- Exercise details
Go through the following data and transcribe exactly the stretch of lines from the one holding "CEE_STIND_I8 => 85" to the one holding "CEE_LDOBJ => 113", both included.

--- Supplied material Enclosed Below ---

Definition OPCODE_Z (o : OPCODE) : Z :=
  match o with
  | CEE_NOP => 0 | CEE_BREAK => 1 | CEE_LDARG_0 => 2 | CEE_LDARG_1 => 3
  | CEE_LDARG_2 => 4 | CEE_LDARG_3 => 5 | CEE_LDLOC_0 => 6
  | CEE_LDLOC_1 => 7 | CEE_LDLOC_2 => 8 | CEE_LDLOC_3 => 9
  | CEE_STLOC_0 => 10 | CEE_STLOC_1 => 11 | CEE_STLOC_2 => 12
  | CEE_STLOC_3 => 13 | CEE_LDARG_S => 14 | CEE_LDARGA_S => 15
  | CEE_STARG_S => 16 | CEE_LDLOC_S => 17 | CEE_LDLOCA_S => 18
  | CEE_STLOC_S => 19 | CEE_LDNULL => 20 | CEE_LDC_I4_M1 => 21
  | CEE_LDC_I4_0 => 22 | CEE_LDC_I4_1 => 23 | CEE_LDC_I4_2 => 24
  | CEE_LDC_I4_3 => 25 | CEE_LDC_I4_4 => 26 | CEE_LDC_I4_5 => 27
  | CEE_LDC_I4_6 => 28 | CEE_LDC_I4_7 => 29 | CEE_LDC_I4_8 => 30
  | CEE_LDC_I4_S => 31 | CEE_LDC_I4 => 32 | CEE_LDC_I8 => 33
  | CEE_LDC_R4 => 34 | CEE_LDC_R8 => 35 | CEE_UNUSED49 => 36
  | CEE_DUP => 37 | CEE_POP => 38 | CEE_JMP => 39 | CEE_CALL => 40
  | CEE_CALLI => 41 | CEE_RET => 42 | CEE_BR_S => 43 | CEE_BRFALSE_S => 44
  | CEE_BRTRUE_S => 45 | CEE_BEQ_S => 46 | CEE_BGE_S => 47
  | CEE_BGT_S => 48 | CEE_BLE_S => 49 | CEE_BLT_S => 50
  | CEE_BNE_UN_S => 51 | CEE_BGE_UN_S => 52 | CEE_BGT_UN_S => 53
  | CEE_BLE_UN_S => 54 | CEE_BLT_UN_S => 55 | CEE_BR => 56
  | CEE_BRFALSE => 57 | CEE_BRTRUE => 58 | CEE_BEQ => 59 | CEE_BGE => 60
  | CEE_BGT => 61 | CEE_BLE => 62 | CEE_BLT => 63 | CEE_BNE_UN => 64
  | CEE_BGE_UN => 65 | CEE_BGT_UN => 66 | CEE_BLE_UN => 67
  | CEE_BLT_UN => 68 | CEE_SWITCH => 69 | CEE_LDIND_I1 => 70
  | CEE_LDIND_U1 => 71 | CEE_LDIND_I2 => 72 | CEE_LDIND_U2 => 73
  | CEE_LDIND_I4 => 74 | CEE_LDIND_U4 => 75 | CEE_LDIND_I8 => 76
  | CEE_LDIND_I => 77 | CEE_LDIND_R4 => 78 | CEE_LDIND_R8 => 79
  | CEE_LDIND_REF => 80 | CEE_STIND_REF => 81 | CEE_STIND_I1 => 82
  | CEE_STIND_I2 => 83 | CEE_STIND_I4 => 84 | CEE_STIND_I8 => 85
  | CEE_STIND_R4 => 86 | CEE_STIND_R8 => 87 | CEE_ADD => 88 | CEE_SUB => 89
  | CEE_MUL => 90 | CEE_DIV => 91 | CEE_DIV_UN => 92 | CEE_REM => 93
  | CEE_REM_UN => 94 | CEE_AND => 95 | CEE_OR => 96 | CEE_XOR => 97
  | CEE_SHL => 98 | CEE_SHR => 99 | CEE_SHR_UN => 100 | CEE_NEG => 101
  | CEE_NOT => 102 | CEE_CONV_I1 => 103 | CEE_CONV_I2 => 104
  | CEE_CONV_I4 => 105 | CEE_CONV_I8 => 106 | CEE_CONV_R4 => 107
  | CEE_CONV_R8 => 108 | CEE_CONV_U4 => 109 | CEE_CONV_U8 => 110
  | CEE_CALLVIRT => 111 | CEE_CPOBJ => 112 | CEE_LDOBJ => 113
  | CEE_LDSTR => 114 | CEE_NEWOBJ => 115 | CEE_CASTCLASS => 116
  | CEE_ISINST => 117 | CEE_CONV_R_UN => 118 | CEE_UNUSED58 => 119
  | CEE_UNUSED1 => 120 | CEE_UNBOX => 121 | CEE_THROW => 122
  | CEE_LDFLD => 123 | CEE_LDFLDA => 124 | CEE_STFLD => 125
  | CEE_LDSFLD => 126 | CEE_LDSFLDA => 127 | CEE_STSFLD => 128
  | CEE_STOBJ => 129 | CEE_CONV_OVF_I1_UN => 130
  | CEE_CONV_OVF_I2_UN => 131 | CEE_CONV_OVF_I4_UN => 132
  | CEE_CONV_OVF_I8_UN => 133 | CEE_CONV_OVF_U1_UN => 134
  | CEE_CONV_OVF_U2_UN => 135 | CEE_CONV_OVF_U4_UN => 136
  | CEE_CONV_OVF_U8_UN => 137 | CEE_CONV_OVF_I_UN => 138
  | CEE_CONV_OVF_U_UN => 139 | CEE_BOX => 140 | CEE_NEWARR => 141
  | CEE_LDLEN => 142 | CEE_LDELEMA => 143 | CEE_LDELEM_I1 => 144
  | CEE_LDELEM_U1 => 145 | CEE_LDELEM_I2 => 146 | CEE_LDELEM_U2 => 147
  | CEE_LDELEM_I4 => 148 | CEE_LDELEM_U4 => 149 | CEE_LDELEM_I8 => 150
  | CEE_LDELEM_I => 151 | CEE_LDELEM_R4 => 152 | CEE_LDELEM_R8 => 153
  | CEE_LDELEM_REF => 154 | CEE_STELEM_I => 155 | CEE_STELEM_I1 => 156
  | CEE_STELEM_I2 => 157 | CEE_STELEM_I4 => 158 | CEE_STELEM_I8 => 159
  | CEE_STELEM_R4 => 160 | CEE_STELEM_R8 => 161 | CEE_STELEM_REF => 162
  | CEE_LDELEM => 163 | CEE_STELEM => 164 | CEE_UNBOX_ANY => 165
  | CEE_UNUSED5 => 166 | CEE_UNUSED6 => 167 | CEE_UNUSED7 => 168
  | CEE_UNUSED8 => 169 | CEE_UNUSED9 => 170 | CEE_UNUSED10 => 171
  | CEE_UNUSED11 => 172 | CEE_UNUSED12 => 173 | CEE_UNUSED13 => 174
  | CEE_UNUSED14 => 175 | CEE_UNUSED15 => 176 | CEE_UNUSED16 => 177
  | CEE_UNUSED17 => 178 | CEE_CONV_OVF_I1 => 179 | CEE_CONV_OVF_U1 => 180
  | CEE_CONV_OVF_I2 => 181 | CEE_CONV_OVF_U2 => 182
  | CEE_CONV_OVF_I4 => 183 | CEE_CONV_OVF_U4 => 184
  | CEE_CONV_OVF_I8 => 185 | CEE_CONV_OVF_U8 => 186 | CEE_UNUSED50 => 187
  | CEE_UNUSED18 => 188 | CEE_UNUSED19 => 189 | CEE_UNUSED20 => 190
  | CEE_UNUSED21 => 191 | CEE_UNUSED22 => 192 | CEE_UNUSED23 => 193
  | CEE_REFANYVAL => 194 | CEE_CKFINITE => 195 | CEE_UNUSED24 => 196
  | CEE_UNUSED25 => 197 | CEE_MKREFANY => 198 | CEE_UNUSED59 => 199
  | CEE_UNUSED60 => 200 | CEE_UNUSED61 => 201 | CEE_UNUSED62 => 202
  | CEE_UNUSED63 => 203 | CEE_UNUSED64 => 204 | CEE_UNUSED65 => 205
  | CEE_UNUSED66 => 206 | CEE_UNUSED67 => 207 | CEE_LDTOKEN => 208
  | CEE_CONV_U2 => 209 | CEE_CONV_U1 => 210 | CEE_CONV_I => 211
  | CEE_CONV_OVF_I => 212 | CEE_CONV_OVF_U => 213 | CEE_ADD_OVF => 214
  | CEE_ADD_OVF_UN => 215 | CEE_MUL_OVF => 216 | CEE_MUL_OVF_UN => 217
  | CEE_SUB_OVF => 218 | CEE_SUB_OVF_UN => 219 | CEE_ENDFINALLY => 220
  | CEE_LEAVE => 221 | CEE_LEAVE_S => 222 | CEE_STIND_I => 223
  | CEE_CONV_U => 224 | CEE_UNUSED26 => 225 | CEE_UNUSED27 => 226
  | CEE_UNUSED28 => 227 | CEE_UNUSED29 => 228 | CEE_UNUSED30 => 229
  | CEE_UNUSED31 => 230 | CEE_UNUSED32 => 231 | CEE_UNUSED33 => 232
  | CEE_UNUSED34 => 233 | CEE_UNUSED35 => 234 | CEE_UNUSED36 => 235
  | CEE_UNUSED37 => 236 | CEE_UNUSED38 => 237 | CEE_UNUSED39 => 238
  | CEE_UNUSED40 => 239 | CEE_UNUSED41 => 240 | CEE_UNUSED42 => 241
  | CEE_UNUSED43 => 242 | CEE_UNUSED44 => 243 | CEE_UNUSED45 => 244
  | CEE_UNUSED46 => 245 | CEE_UNUSED47 => 246 | CEE_UNUSED48 => 247
  | CEE_PREFIX7 => 248 | CEE_PREFIX6 => 249 | CEE_PREFIX5 => 250
  | CEE_PREFIX4 => 251 | CEE_PREFIX3 => 252 | CEE_PREFIX2 => 253
  | CEE_PREFIX1 => 254 | CEE_PREFIXREF => 255 | CEE_ARGLIST => 256
  | CEE_CEQ => 257 | CEE_CGT => 258 | CEE_CGT_UN => 259 | CEE_CLT => 260
  | CEE_CLT_UN => 261 | CEE_LDFTN => 262 | CEE_LDVIRTFTN => 263
  | CEE_UNUSED56 => 264 | CEE_LDARG => 265 | CEE_LDARGA => 266
  | CEE_STARG => 267 | CEE_LDLOC => 268 | CEE_LDLOCA => 269
  | CEE_STLOC => 270 | CEE_LOCALLOC => 271 | CEE_UNUSED57 => 272
  | CEE_ENDFILTER => 273 | CEE_UNALIGNED => 274 | CEE_VOLATILE => 275
  | CEE_TAILCALL => 276 | CEE_INITOBJ => 277 | CEE_CONSTRAINED => 278
  | CEE_CPBLK => 279 | CEE_INITBLK => 280 | CEE_UNUSED69 => 281
  | CEE_RETHROW => 282 | CEE_UNUSED51 => 283 | CEE_SIZEOF => 284
  | CEE_REFANYTYPE => 285 | CEE_READONLY => 286 | CEE_UNUSED53 => 287
  | CEE_UNUSED54 => 288 | CEE_UNUSED55 => 289 | CEE_UNUSED70 => 290
  | CEE_ILLEGAL => 291
  end.

Definition OPCODE_of_Z (z : Z) : option OPCODE :=
  if z <? 0 then None else opcodes !! Z.to_nat z.

Lemma OPCODE_of_to_Z (o : OPCODE) : OPCODE_of_Z (OPCODE_Z o) = Some o.
Proof. destruct o; reflexivity. Qed.

#[export] Instance OPCODE_Z_inj : Inj (=) (=) OPCODE_Z.
Proof.
  intros a b H. apply (f_equal OPCODE_of_Z) in H.
  rewrite !OPCODE_of_to_Z in H. congruence.
Qed.

#[export] Instance OPCODE_eq_dec : EqDecision OPCODE.
Proof.
  intros a b. destruct (decide (OPCODE_Z a = OPCODE_Z b)) as [H|H].
  - left. by apply (inj OPCODE_Z).
  - right. by intros ->.
Defined.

--- End of Enclosed Supplied material ---

- Answer space
  | CEE_STIND_I2 => 83 | CEE_STIND_I4 => 84 | CEE_STIND_I8 => 85
  | CEE_STIND_R4 => 86 | CEE_STIND_R8 => 87 | CEE_ADD => 88 | CEE_SUB => 89
  | CEE_MUL => 90 | CEE_DIV => 91 | CEE_DIV_UN => 92 | CEE_REM => 93
  | CEE_REM_UN => 94 | CEE_AND => 95 | CEE_OR => 96 | CEE_XOR => 97
  | CEE_SHL => 98 | CEE_SHR => 99 | CEE_SHR_UN => 100 | CEE_NEG => 101
  | CEE_NOT => 102 | CEE_CONV_I1 => 103 | CEE_CONV_I2 => 104
  | CEE_CONV_I4 => 105 | CEE_CONV_I8 => 106 | CEE_CONV_R4 => 107
  | CEE_CONV_R8 => 108 | CEE_CONV_U4 => 109 | CEE_CONV_U8 => 110
  | CEE_CALLVIRT => 111 | CEE_CPOBJ => 112 | CEE_LDOBJ => 113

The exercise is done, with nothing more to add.